Daniel Dornbusch, Chief Executive Officer of Excision, expressed his satisfaction with the FDA's decision to grant Fast Track designation to EBT-101. This recognition emphasizes the importance of finding a cure for HIV and strengthens Excision's commitment to developing potentially curative therapies for significant medical needs.
HIV-1 affects approximately 38 million people worldwide, including 1.1 million in the US, and many individuals face significant health complications and social stigma associated with the disease. The current standard of care is antiretroviral therapy (ART), which patients must take throughout their lives. Although ART effectively reduces viral loads and the risk of HIV transmission, it cannot eliminate latent HIV in the body, leading to potential medical issues.
EBT-101 represents a unique in vivo CRISPR-based therapeutic designed to cure HIV infection after a single intravenous infusion.
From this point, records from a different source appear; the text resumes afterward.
(** [make_config]: every server runs and is connected to every server. *)
Lemma make_config_ok m unreliable :
  0 ≤ m →
  ∃ cfg, make_config rnd gob_decode m unreliable = Ret cfg ∧ tester_ok cfg ∧ n cfg = m ∧
    ∀ a, 0 ≤ a < m → conn cfg a = true.
Proof.
  intros Hm. unfold make_config. match goal with |- context [go_fold (start1 _ _) _ ?c] => set (cfg0 := c) end.
  assert (tester_ok cfg0) as Hok0 by by apply replicate_ok.
  pose (P (d : list Z) cfg := tester_ok cfg ∧ n cfg = m ∧
    (∀ j, Z.of_nat j ∉ d → saved cfg !! j = saved cfg0 !! j) ∧
    (∀ j, j ∈ d → endnames cfg !! Z.to_nat j ≠ Some None)).
  destruct (go_fold_inv (start1 rnd gob_decode) P (seqZ 0 m) cfg0) as (cfg1 & -> & Hok1 & Hn1 & _ & Hrow).
  { split_and!; try done. by intros j ?%elem_of_nil. }
  { intros d i rest cfg Hl (Hok & Hn & Hsv & Hrow).
    assert (0 ≤ i < m) as Hi by (assert (i ∈ seqZ 0 m) as Hi%elem_of_seqZ by (rewrite Hl; set_solver); lia).
    assert (i ∉ d) as Hid.
    { pose proof (NoDup_seqZ 0 m) as HN. rewrite Hl in HN. apply NoDup_app in HN as (_ & HN & _). set_solver. }
    destruct (start1_spec cfg i) as (cfg' & k & names & Hr & Hok' & Hn' & _ & He' & _ & _ & _ & _ & _ & Hsv' & _);
      [done|unfold valid; cbn; lia| |].
    { intros p. unfold persisted. rewrite Hsv by (by rewrite Z2Nat.id by lia).
      destruct (saved cfg0 !! Z.to_nat i) as [[q|]|] eqn:E; [|done..]. by apply replicate_None in E. }
    exists cfg'. split; [done|]. split_and!; [done|by rewrite Hn'| |].
    - intros j Hj. rewrite elem_of_app, list_elem_of_singleton in Hj. rewrite Hsv' by lia. apply Hsv. tauto.
    - intros j Hj. rewrite He'. destruct (decide (Z.to_nat j = Z.to_nat i)) as [->|Hne].
      + rewrite list_lookup_insert_eq; [done|].
        pose proof (wf_rows _ (sn_wf _ _ (tk_sane cfg Hok))) as Hrows. cbn in Hrows. lia.
      + rewrite list_lookup_insert_ne by done. apply Hrow. apply elem_of_app in Hj as [?|Ej%list_elem_of_singleton]; [done|].
        by subst j. }
  go_step.
  pose (Q (d : list Z) cfg := tester_ok cfg ∧ n cfg = m ∧ endnames cfg = endnames cfg1 ∧ ∀ j, j ∈ d → conn cfg j = true).
  destruct (go_fold_inv connect Q (seqZ 0 m) cfg1) as (cfg2 & -> & Hok2 & Hn2 & _ & Hc2).
  { split_and!; try done. by intros j ?%elem_of_nil. }
  { intros d i rest cfg Hl (Hok & Hn & He & Hc). assert (i ∈ seqZ 0 m) as Hin by (rewrite Hl; set_solver).
    destruct (connect_spec cfg i) as (rn & Hr & Hok' & _);
      [done|apply elem_of_seqZ in Hin; unfold valid; cbn; lia|rewrite He; by apply Hrow|].
    eexists. split; [done|]. split_and!; try done. intros j Hj. unfold conn. cbn.
    rewrite conn_insert by (done || (apply elem_of_seqZ in Hin; unfold valid; cbn; lia)).
    case_decide; [done|]. apply Hc. apply elem_of_app in Hj as [?|Ej%list_elem_of_singleton]; [done|]. by subst j. }
  exists cfg2. split; [done|]. split_and!; try done. intros a Ha. apply Hc2, elem_of_seqZ. lia.
Qed.
End links.
Lemma kv_loop_spec fuel ck key h rep ck' h' :
  kv_loop net rq fuel ck key h = Ret (rep, ck', h') →
  extends h h' ∧ rq_final rq rep = true ∧ sm ck' = sm ck ∧
  ∃ pre srv servers, h' = h ++ pre ++ [rq_event rq srv true rep] ∧ undecided rq pre ∧
    group_of (ck_config ck') key = Some servers ∧ srv ∈ servers ∧
    latest (ck_config ck) (ck_config ck') pre.
Proof.
  revert ck h. induction fuel as [|fuel IH]; intros ck h; [done|]. rewrite kv_loop_unfold.
  destruct (round ck key h) as [r h1] eqn:Er. destruct (round_spec _ _ _ _ _ Er) as (Hx & _ & evs & -> & Hc & Hr).
  destruct r as [rep1|].
  - intros [= -> <- <-]. destruct Hr as (Hf & pre & srv & servers & -> & ? & ? & ?).
    split_and!; [done|done|done|]. exists pre, srv, servers. split_and!; [done|done|done|done|].
    left. split; [done|]. apply Forall_app in Hc as [Hc _]. by apply calls_no_query.
  - intros ([c h2] & Hq & Hk)%go_bind_Ret. cbn [fst snd] in Hk.
    destruct (Query_events _ _ _ _ _ _ Hq) as (Hx2 & pre2 & s & q & -> & Hs & Hw & Hqc & _ & Hc2).
    destruct (IH _ _ Hk) as (Hx3 & Hf & Hsm & pre3 & srv & servers & -> & Hu3 & Hg & Hin & Hl).
    split_and!; [|done|done|].
    { eapply extends_trans; [exact Hx|]. eapply extends_trans; [|eapply extends_trans; [exact Hx2|exact Hx3]].
      by repeat constructor. }
    exists (evs ++ [EvSleep] ++ (pre2 ++ [EvQuery s (mkQueryArgs (-1)) true q]) ++ pre3), srv, servers.
    split_and!; [by rewrite <-!app_assoc| |done|done|].
    + exact (undecided_app rq _ _ Hr (undecided_app rq _ _ (undecided_sleep rq Hrq)
        (undecided_app rq _ _ (query_undecided _ _ Hc2) Hu3))).
    + apply (latest_app _ (ck_config ck)).
      { left. split; [done|]. by apply calls_no_query. }
      apply (latest_app _ (ck_config ck)).
      { left. split; [done|]. by intros ??? ?%list_elem_of_singleton. }
      apply (latest_app _ c); [|done].
      right. exists pre2, s, q, []. split_and!; [done|done|done|]. by intros ??? ?%elem_of_nil.
Qed.

Lemma kv_loop_mono fuel fuel' ck key h r :
  kv_loop net rq fuel ck key h = Ret r → (fuel ≤ fuel')%nat → kv_loop net rq fuel' ck key h = Ret r.
Proof.
  revert fuel' ck h. induction fuel as [|fuel IH]; intros fuel' ck h; [done|].
  destruct fuel' as [|fuel']; [lia|]. rewrite !kv_loop_unfold.
  destruct (round ck key h) as [[rep|] h1]; [done|].
  intros ([c h2] & Hq & Hk)%go_bind_Ret Hf. unfold Query in *.
  apply go_bind_Ret in Hq as (x & Hq & Hc). rewrite (retry_mono _ _ fuel' _ _ _ Hq) by lia.
  go_step. injection Hc as <- <-. apply IH; [done|lia].
Qed.

Lemma extends_last h pre e : extends h (h ++ pre ++ [e]) → extends h (h ++ pre) ∧ answered (h ++ pre) e.
Proof.
  intros Hx. remember (h ++ pre ++ [e]) as h' eqn:Heq. destruct Hx as [|h' e' Hx Ha].
  - apply (f_equal length) in Heq. rewrite !length_app in Heq. simpl in Heq. lia.
  - rewrite app_assoc in Heq. apply app_inj_tail in Heq as [-> ->]. done.
Qed.

(** After [k] sleeps the service has settled: some controller answers, the
    controllers that answer agree on [c], and of the servers of the key's group
    none sends the clerk away and one gives an answer that counts. *)
Record settled (ctrlers : list string) (key : string) (c : Config) (servers : list string) (k : Z) : Prop := {
  se_ctrl : ∃ s, s ∈ ctrlers ∧ ∀ h, k ≤ sleeps h →
    ∃ q, callQuery net h s (mkQueryArgs (-1)) = (true, q) ∧ q_WrongLeader q = false;
  se_config s h q : s ∈ ctrlers → k ≤ sleeps h → callQuery net h s (mkQueryArgs (-1)) = (true, q) →
    q_WrongLeader q = false → q_Config q = c;
  se_group : group_of c key = Some servers;
  se_right s h rep : s ∈ servers → k ≤ sleeps h → rq_call rq h s = (true, rep) → rq_break rq rep = false;
  se_final : ∃ s, s ∈ servers ∧ ∀ h, k ≤ sleeps h →
    ∃ rep, rq_call rq h s = (true, rep) ∧ rq_final rq rep = true;
}.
The therapy uses an adeno-associated virus (AAV) to deliver CRISPR-Cas9 and dual guide RNAs, allowing for multiplexed in vivo editing that targets three distinct sites within the HIV genome. This approach enables the excision of significant portions of the HIV genome, minimizing potential viral escape.
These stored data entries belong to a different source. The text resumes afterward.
(* ===== verification/CtrlerConfig.v ===== *)
(** * The tester of the shard controllers ([shardctrler/config.go])

    A copy of the tester of the key-value labs (Harness) that starts shard
    controllers, which take no parameter.  It differs in [Leader], which skips the
    servers that are down, and has no statistics. *)
From S2P Require Import Prelude GoStrings Persister Raft Labrpc ShardTester Harness.
#[local] Open Scope Z_scope.

(** [StartServer] of [shardctrler/server.go] and its [Kill] and [Raft]. *)
#[export] Instance ctrler_server {R C} `{RaftApi R C} : LabServer R unit (ShardTester.ShardCtrler (R := R)) := {|
  start_server ends i ps _ h := ShardTester.StartCtrler ends i ps h;
  kill_server := ShardTester.KillCtrler; server_raft := ShardTester.sc_rf |}.
#[export] Instance ctrler_server_laws {R C} `{RaftApi R C} :
  LabServerLaws R C unit (ShardTester.ShardCtrler (R := R)).
Proof. by split. Qed.

Section ctrlers.
Context {R C : Type} `{RaftApi R C} (rnd : nat → string).

Definition config : Type := Harness.config unit (ShardTester.ShardCtrler (R := R)).
Implicit Types (cfg : config).

(** ** Clerks *)
Definition random_handles (draws : nat → Z) (kvh : list string) : go (list string) :=
  Harness.random_handles draws kvh.
Definition makeClient (draws : nat → Z) (cfg : config) (to : list Z) : go (config * nat * list string) :=
  Harness.makeClient rnd draws cfg to.
Definition deleteClient (cfg : config) (ck : nat) : config := Harness.deleteClient cfg ck.
Definition ConnectClientUnlocked (cfg : config) (ck : nat) (to : list Z) : go config :=
  Harness.ConnectClientUnlocked cfg ck to.
Definition ConnectClient (cfg : config) (ck : nat) (to : list Z) : go config := ConnectClientUnlocked cfg ck to.
Definition DisconnectClientUnlocked (cfg : config) (ck : nat) (from : list Z) : go config :=
  Harness.DisconnectClientUnlocked cfg ck from.
Definition DisconnectClient (cfg : config) (ck : nat) (from : list Z) : go config :=
  DisconnectClientUnlocked cfg ck from.

(** ** Connections *)
Definition connectUnlocked (cfg : config) (i : Z) (to : list Z) : go config := Harness.connectUnlocked cfg i to.
Definition connect : config → Z → list Z → go config := connectUnlocked.
Definition disconnectUnlocked (cfg : config) (i : Z) (from : list Z) : go config :=
  Harness.disconnectUnlocked cfg i from.
Definition disconnect : config → Z → list Z → go config := disconnectUnlocked.
Definition All (cfg : config) : list Z := Harness.All cfg.
Definition ConnectAll (cfg : config) : go config := Harness.ConnectAll cfg.
Definition partition (cfg : config) (p1 p2 : list Z) : go config := Harness.partition cfg p1 p2.
Definition LogSize (cfg : config) : go Z := Harness.LogSize cfg.

(** ** Servers *)
Definition ShutdownServer (cfg : config) (i : Z) : go config := Harness.ShutdownServer cfg i.
Definition StartServer (cfg : config) (i : Z) : go config := Harness.StartServer rnd cfg i.
Definition make_config (m : Z) (unreliable : bool) : go config := Harness.make_config rnd m unreliable tt.
Definition checkTimeout (failed : bool) (elapsed : Z) : go unit := Harness.checkTimeout failed elapsed.
Definition cleanup (cfg : config) (failed : bool) (elapsed : Z) : go config := Harness.cleanup cfg failed elapsed.

(** ** Leaders *)
Fixpoint Leader_loop (cfg : config) (l : list Z) : go (bool * Z) :=
  match l with
  | [] => mret (false, 0)
  | i :: l =>
      kv ← index (Harness.kvservers cfg) i;
      match kv with
      | Some k =>
          s ← deref (Harness.instances cfg !! k);
          if (GetState (server_raft s)).2 then mret (true, i) else Leader_loop cfg l
      | None => Leader_loop cfg l
      end
  end.
Definition Leader (cfg : config) : go (bool * Z) := Leader_loop cfg (All cfg).
Definition make_partition (cfg : config) : go (list Z * list Z) :=
  l ← Leader cfg; Harness.split_around (Harness.n cfg) l.2.
End ctrlers.
Arguments config R : clear implicits.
The ongoing Phase 1/2 trial of EBT-101 is an open-label, multi-center, single ascending dose study involving approximately nine participants with HIV-1 who are on antiretroviral therapy and have undetectable viral loads. The primary objective is to evaluate the safety and tolerability of a single dose of EBT-101. The trial will also conduct assessments of biodistribution, pharmacodynamics, and efficacy. Participants will be evaluated for eligibility for an analytical treatment interruption of their background ART at Week 12 post EBT-101 administration.